## Stored data
Fixpoint lower (s : string) : string :=
  match s with
  | EmptyString => EmptyString
  | String a s' => String (lower_char a) (lower s')
  end.

(** [str.upper()] on ASCII. *)
Definition upper_char (a : ascii) : ascii :=
  if (97 <=? ord a) && (ord a <=? 122) then ascii_of_N (N_of_ascii a - 32) else a.

Fixpoint upper (s : string) : string :=
  match s with
  | EmptyString => EmptyString
  | String a s' => String (upper_char a) (upper s')
  end.

(** [sep.join(l)] *)
Fixpoint join (sep : string) (l : list string) : string :=
  match l with
  | [] => EmptyString
  | [s] => s
  | s :: l' => s +:+ sep +:+ join sep l'
  end.

(** [sorted(l)] on strings (code point order). *)
Definition sorted (l : list string) : list string :=
  merge_sort (λ a b : string, String.leb a b) l.

(** [s[i]], with Python's negative indices; [None] is [IndexError]. *)
Definition py_index (s : string) (i : Z) : option ascii :=
  let n := Z.of_nat (String.length s) in
  let i' := if i <? 0 then i + n else i in
  if (0 <=? i') && (i' <? n) then String.get (Z.to_nat i') s else None.

(** [str(n)] for an [int]. *)
Definition str (n : Z) : string := NilZero.string_of_int (Z.to_int n).

Definition is_digit (a : ascii) : bool := (48 <=? ord a) && (ord a <=? 57).

Definition is_space (a : ascii) : bool :=
  ((9 <=? ord a) && (ord a <=? 13)) || (ord a =? 32).

Fixpoint all_space (s : string) : bool :=
  match s with
  | EmptyString => true
  | String a s' => is_space a && all_space s'
  end.

Fixpoint all_digits (s : string) : bool :=
  match s with
  | EmptyString => true
  | String a s' => is_digit a && all_digits s'
  end.

Fixpoint lstrip (s : string) : string :=
  match s with
  | EmptyString => EmptyString
  | String a s' => if is_space a then lstrip s' else s
  end.

(** The digits of [int(s)]: decimal digits, single underscores between
    digits, then optional trailing white space. *)
Fixpoint digits_val (acc : Z) (prev_digit : bool) (s : string) : option Z :=
  match s with
  | EmptyString => if prev_digit then Some acc else None
  | String a s' =>
      if is_digit a then digits_val (10 * acc + (ord a - 48)) true s'
      else if Ascii.eqb a "_" then
             if prev_digit then digits_val acc false s' else None
      else if prev_digit && all_space s then Some acc else None
  end.

(** [int(s)]; [None] is [ValueError]. *)
Definition py_int (s : string) : option Z :=
  match lstrip s with
  | String "-" s' => Z.opp <$> digits_val 0 false s'
  | String "+" s' => digits_val 0 false s'
  | s' => digits_val 0 false s'
  end.

(** ** Exceptions and results *)

Inductive Exn :=
  | ValueError (msg : string)
  | KeyError (key : string)
  | AttributeError (attr : string)
  | UnboundLocalError (name : string)
  | IndexError
  | TypeError
  | AssertionError
  | InvalidSizeError.

Inductive Result (A : Type) :=
  | Ok (a : A)
  | Raise (e : Exn).
Arguments Ok {A} a.
Arguments Raise {A} e.

(** What a command writes: [respond(s)], or the
    [respond('Error: {}'.format(str(e)))] of [play_cmd]'s handler. *)
Inductive Response :=
  | Respond (s : string)
  | RespondException (e : Exn).

(** ** Coordinates as text *)

(** A move in coordinate form: the constant [PASS] or a tuple [(row, col)]. *)
Inductive Move := PASS | RC (row col : Z).

Definition column_letters : string := "abcdefghjklmnopqrstuvwxyz".

(** [point_to_coord]: [None] is the point [PASS].  [divmod] is the floor
    division of [Z]; [NS] is positive for every board size. *)
Definition point_to_coord (point : option Z) (boardsize : Z) : Move :=
  match point with
  | None => PASS
  | Some pt => let NS := boardsize + 1 in RC (pt `div` NS) (pt `mod` NS)
  end.

Section maxsize.
(** [board_util.MAXSIZE] is imported from a module that is not part of
    the sources at hand: it is a parameter here. *)
Variable MAXSIZE : Z.

Definition format_point (move : Move) : Result string :=
  match move with
  | PASS => Ok "pass"%string
  | RC row col =>
      if negb ((0 <=? row) && (row <? MAXSIZE))
         || negb ((0 <=? col) && (col <? MAXSIZE))
      then Raise (ValueError "")
      else match py_index column_letters (col - 1) with
           | Some ch => Ok (String ch (str row))
           | None => Raise IndexError
           end
  end.

(** The [try] block of [move_to_coord]: [None] is the [IndexError] or
    [ValueError] that the handler turns into "invalid point". *)
Definition parse_point (s : string) : option (Z * Z) :=
  match s with
  | EmptyString => None
  | String col_c rest =>
      if negb ((ord "a" <=? ord col_c) && (ord col_c <=? ord "z"))
         || Ascii.eqb col_c "i"
      then None
      else
        let col := ord col_c - ord "a" in
        let col := if ord col_c <? ord "i" then col + 1 else col in
        match py_int rest with
        | None => None
        | Some row => if row <? 1 then None else Some (row, col)
        end
  end.

Definition move_to_coord (point_str : string) (board_size : Z) : Result Move :=
  if negb ((2 <=? board_size) && (board_size <=? MAXSIZE))
  then Raise (ValueError "board_size out of range")
  else
    let s := lower point_str in
    if String.eqb s "pass" then Ok PASS
    else match parse_point s with
         | None => Raise (ValueError ("invalid point: '" +:+ s +:+ "'"))
         | Some (row, col) =>
             if negb ((col <=? board_size) && (row <=? board_size))
             then Raise (ValueError ("point off board: '" +:+ s +:+ "'"))
             else Ok (RC row col)
         end.
End maxsize.

(** ** The board

    The board object ([self.board]) and [board_util] are not among the
    sources; what the commands need of them follows the spec's Board State
    contract. *)

(** Modelled from the spec: the occupancy states of a cell, which are the
    colour codes [EMPTY], [BLACK], [WHITE] and [BORDER] of [board_util]. *)
Inductive Color := EMPTY | BLACK | WHITE | BORDER.

#[global] Instance Color_eq_dec : EqDecision Color.
Proof. solve_decision. Defined.

(** Modelled from the spec: [board_util.is_black_white], the two players. *)
Definition is_black_white (color : Color) : bool :=
  match color with BLACK | WHITE => true | _ => false end.

(** Modelled from the spec: [GoBoardUtil.opponent], the other player (only
    ever applied to a player's colour). *)
Definition opponent (color : Color) : Color :=
  match color with
  | BLACK => WHITE
  | WHITE => BLACK
  | EMPTY => BORDER
  | BORDER => EMPTY
  end.

(** Modelled from the spec: the board, its size, the occupancy of its
    cells and the player to move.  [stones] holds the occupied points;
    every other point of the board is Empty. *)
Record Board := mkBoard {
  bsize : Z;
  stones : gmap Z Color;
  current_player : Color
}.

(** Modelled from the spec: [board_util.coord_to_point], the inverse of
    [point_to_coord] above. *)
Definition coord_to_point (row col boardsize : Z) : Z :=
  let NS := boardsize + 1 in NS * row + col.

(** Modelled from the spec: the points of the N by N board, rows and
    columns 1 to N. *)
Definition board_points (boardsize : Z) : list Z :=
  row ← seqZ 1 boardsize; col ← seqZ 1 boardsize;
  [coord_to_point row col boardsize].

(** Modelled from the spec: [board.get_empty_points()], every Empty cell. *)
Definition get_empty_points (b : Board) : list Z :=
  filter (λ pt, stones b !! pt = None) (board_points (bsize b)).

(** Modelled from the spec: [board.reset(size)] empties an N by N board,
    makes Black the player to move, and fails outside [2, MAXSIZE]. *)
Definition reset (MAXSIZE : Z) (sz : Z) : Result Board :=
  if (2 <=? sz) && (sz <=? MAXSIZE) then Ok (mkBoard sz ∅ BLACK)
  else Raise InvalidSizeError.

(** Modelled from the spec: [board.play_move(point, color)], the spec's
    [place]: it fails on a cell that is not Empty and otherwise sets its
    occupancy, without changing the player to move; a pass (the point
    [None]) changes no occupancy.  The guard on the colour is the
    [assert is_black_white(color)] of the commented-out [simple_play_move]
    (lines 272-278). *)
Definition play_move (b : Board) (point : option Z) (color : Color)
    : Result (bool * Board) :=
  if negb (is_black_white color) then Raise AssertionError
  else match point with
       | None => Ok (true, b)
       | Some pt =>
           match stones b !! pt with
           | Some _ => Ok (false, b)
           | None =>
               Ok (true, mkBoard (bsize b) (<[pt := color]> (stones b))
                                 (current_player b))
           end
       end.

(** [color_to_int(c)] *)
Definition color_to_int (c : string) : Result Color :=
  if String.eqb c "b" then Ok BLACK
  else if String.eqb c "w" then Ok WHITE
  else if String.eqb c "e" then Ok EMPTY
  else if String.eqb c "BORDER" then Ok BORDER
  else Raise (KeyError c).

(** ** The run tracker *)

(** [dictStoreWhiteMove], [dictStoreBlackMove] and the two entries of
    [colorMax = {'b': _, 'w': _}]. *)
Record Tracker := mkTracker {
  dictStoreWhiteMove : gmap Coord Entry;
  dictStoreBlackMove : gmap Coord Entry;
  colorMax_b : Z;
  colorMax_w : Z
}.

(** [insertKeyIntoDict(color, coord, move)] ([move] is not used).  For a
    colour other than white or black [dictPointer] stays the local [{}]
    and [value > self.colorMax.get(...)] compares with [None]: a
    [TypeError], with [self] untouched. *)
Definition insertKeyIntoDict (self : Tracker) (color : string) (coord : Coord)
    : Result Tracker :=
  if String.eqb (lower color) "w" then
    let dictPointer := updateDict coord (dictStoreWhiteMove self) in
    Ok {| dictStoreWhiteMove := dictPointer;
          dictStoreBlackMove := dictStoreBlackMove self;
          colorMax_b := colorMax_b self;
          colorMax_w := updateMax (colorMax_w self) (dictPointer !!! coord) |}
  else if String.eqb (lower color) "b" then
    let dictPointer := updateDict coord (dictStoreBlackMove self) in
    Ok {| dictStoreWhiteMove := dictStoreWhiteMove self;
          dictStoreBlackMove := dictPointer;
          colorMax_b := updateMax (colorMax_b self) (dictPointer !!! coord);
          colorMax_w := colorMax_w self |}
  else Raise TypeError.

(** The tracker after the call, whether it returned or raised. *)
Definition recordPlacement (self : Tracker) (color : string) (coord : Coord)
    : Tracker :=
  match insertKeyIntoDict self color coord with
  | Ok self' => self'
  | Raise _ => self
  end.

## YOUR ASSIGNMENT
Only lines holding the string "reset" are wanted; gather each one from the entries above.

## OUTPUT
(** Modelled from the spec: [board.reset(size)] empties an N by N board,
Definition reset (MAXSIZE : Z) (sz : Z) : Result Board :=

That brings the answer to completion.